Link to original article
Welcome to The Nonlinear Library, where we use Text-to-Speech software to convert the best writing from the Rationalist and EA communities into audio. This is: Mech Interp Challenge: September - Deciphering the Addition Model, published by TheMcDouglas on September 13, 2023 on The AI Alignment Forum.
I'm writing this post to discuss solutions to the August challenge, and present the challenge for this September. Apologies for this coming so late in the month (EAGxBerlin was taking up much of my focus in the first half of this month).

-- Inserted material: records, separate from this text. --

Definition framebuffer_draw_hline (x1 x2 y : Z) (color : color_t) (s : state) : option state :=
  let i := fb_info s in
  if negb (initialized i) then Some s
  else
    let '(x1, x2) := if x2 <? x1 then (x2, x1) else (x1, x2) in
    if height i <=? y then Some s
    else
      let x2 := if width i <=? x2 then width i ⊟ 1 else x2 in
      count ← inclusive x1 x2;
      run count (row y s ⊞ x1) 1 (framebuffer_color_to_pixel color s) s.

Definition framebuffer_draw_vline (x y1 y2 : Z) (color : color_t) (s : state) : option state :=
  let i := fb_info s in
  if negb (initialized i) then Some s
  else
    let '(y1, y2) := if y2 <? y1 then (y2, y1) else (y1, y2) in
    if width i <=? x then Some s
    else
      let y2 := if height i <=? y2 then height i ⊟ 1 else y2 in
      count ← inclusive y1 y2;
      run count (row y1 s ⊞ x) (pitch i / 4) (framebuffer_color_to_pixel color s) s.

Definition framebuffer_draw_rect (x y w h : Z) (color : color_t) (s : state) : option state :=
  if negb (initialized (fb_info s)) || (w =? 0) || (h =? 0) then Some s
  else
    s ← framebuffer_draw_hline x ((x ⊞ w) ⊟ 1) y color s;
    s ← framebuffer_draw_hline x ((x ⊞ w) ⊟ 1) ((y ⊞ h) ⊟ 1) color s;
    s ← framebuffer_draw_vline x y ((y ⊞ h) ⊟ 1) color s;
    framebuffer_draw_vline ((x ⊞ w) ⊟ 1) y ((y ⊞ h) ⊟ 1) color s.

(** The rows of a filled rectangle, from row [i] on. *)
Fixpoint fill_rows (count : nat) (i x y w pixel : Z) (s : state) : option state :=
  match count with
  | O => Some s
  | S count => s ← run (Z.to_nat w) (row (y ⊞ i) s ⊞ x) 1 pixel s; fill_rows count (i ⊞ 1) x y w pixel s
  end.

Definition framebuffer_fill_rect (x y w h : Z) (color : color_t) (s : state) : option state :=
  let i := fb_info s in
  if negb (initialized i) || (w =? 0) || (h =? 0) then Some s
  else if (width i <=? x) || (height i <=? y) then Some s
  else
    let w := if width i <? x ⊞ w then width i ⊟ x else w in
    let h := if height i <? y ⊞ h then height i ⊟ y else h in
    fill_rows (Z.to_nat h) 0 x y w (framebuffer_color_to_pixel color s) s.

(** ** What a primitive draws *)

Definition stride (i : framebuffer_info_t) : Z := pitch i / 4.
Definition on (i : framebuffer_info_t) (x y : Z) : Prop := (0 <= x < width i) /\ (0 <= y < height i).

(** The physical address of a pixel. *)
Definition cell (i : framebuffer_info_t) (x y : Z) : Z := physical_addr i + 4 * (y * stride i + x).

(** The driver can draw: the whole screen is mapped. *)
Record ready (s : state) : Prop := {
  r_init : initialized (fb_info s) = true;
  r_width : 0 < width (fb_info s) <= stride (fb_info s);
  r_height : 0 < height (fb_info s);
  r_fits : 4 * (height (fb_info s) * stride (fb_info s)) <= 0x400000;
  r_buffer : buffer (fb_info s) = 0xE0000000;
  r_maps off : 0 <= off < 4 * (height (fb_info s) * stride (fb_info s)) ->
    paging_get_physical_address (0xE0000000 + off) (pages (space s)) = Some (physical_addr (fb_info s) + off) }.

(** The pixels of [cov] have been set to [pixel], and nothing else changed. *)
Record drawn (s s' : state) (cov : Z -> Z -> bool) (pixel : Z) : Prop := {
  d_info : fb_info s' = fb_info s;
  d_space : space s' = space s;
  d_cells x y : on (fb_info s) x y ->
    zget (vram s') (cell (fb_info s) x y) = if cov x y then pixel else zget (vram s) (cell (fb_info s) x y);
  d_rest p : (forall x y, on (fb_info s) x y -> p <> cell (fb_info s) x y) -> zget (vram s') p = zget (vram s) p }.

Lemma drawn_nothing s cov pixel : (forall x y, on (fb_info s) x y -> cov x y = false) -> drawn s s cov pixel.
Proof. intros Hc. split; try done. intros x y Hon. by rewrite Hc. Qed.

Lemma drawn_ext s s' c c' pixel : drawn s s' c pixel -> (forall x y, on (fb_info s) x y -> c x y = c' x y) -> drawn s s' c' pixel.
Proof. intros [] Hc. split; try done. intros x y Hon. rewrite <- Hc by done. by apply d_cells0. Qed.

Lemma drawn_trans s s1 s2 c c' pixel :
  drawn s s1 c pixel -> drawn s1 s2 c' pixel -> drawn s s2 (fun x y => c x y || c' x y) pixel.
Proof.
  intros [] []. rewrite d_info0 in *. split; [congruence|congruence| |].
  - intros x y Hon. rewrite d_cells1, d_cells0 by done. by destruct (c x y), (c' x y).
  - intros p Hp. rewrite d_rest1 by done. by apply d_rest0.
Qed.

If you've not read the first post in this sequence, I'd recommend starting there - it outlines the purpose behind these challenges, and recommended prerequisite material.
September Problem
The problem for this month (or at least as much of the month as remains!) is interpreting a model which has been trained to perform simple addition. The model was fed input in the form of a sequence of digits (plus special + and = characters with token ids 10 and 11), and was tasked with predicting the sum of digits one sequence position before they would appear. Cross entropy loss was only applied to these four token positions, so the model's output at other sequence positions is meaningless.
The model is attention-only, with 2 layers, and 3 heads per layer. It was trained with layernorm, weight decay, and an Adam optimizer with linearly decaying learning rate.
You can find more details on the Streamlit page. Feel free to reach out if you have any questions!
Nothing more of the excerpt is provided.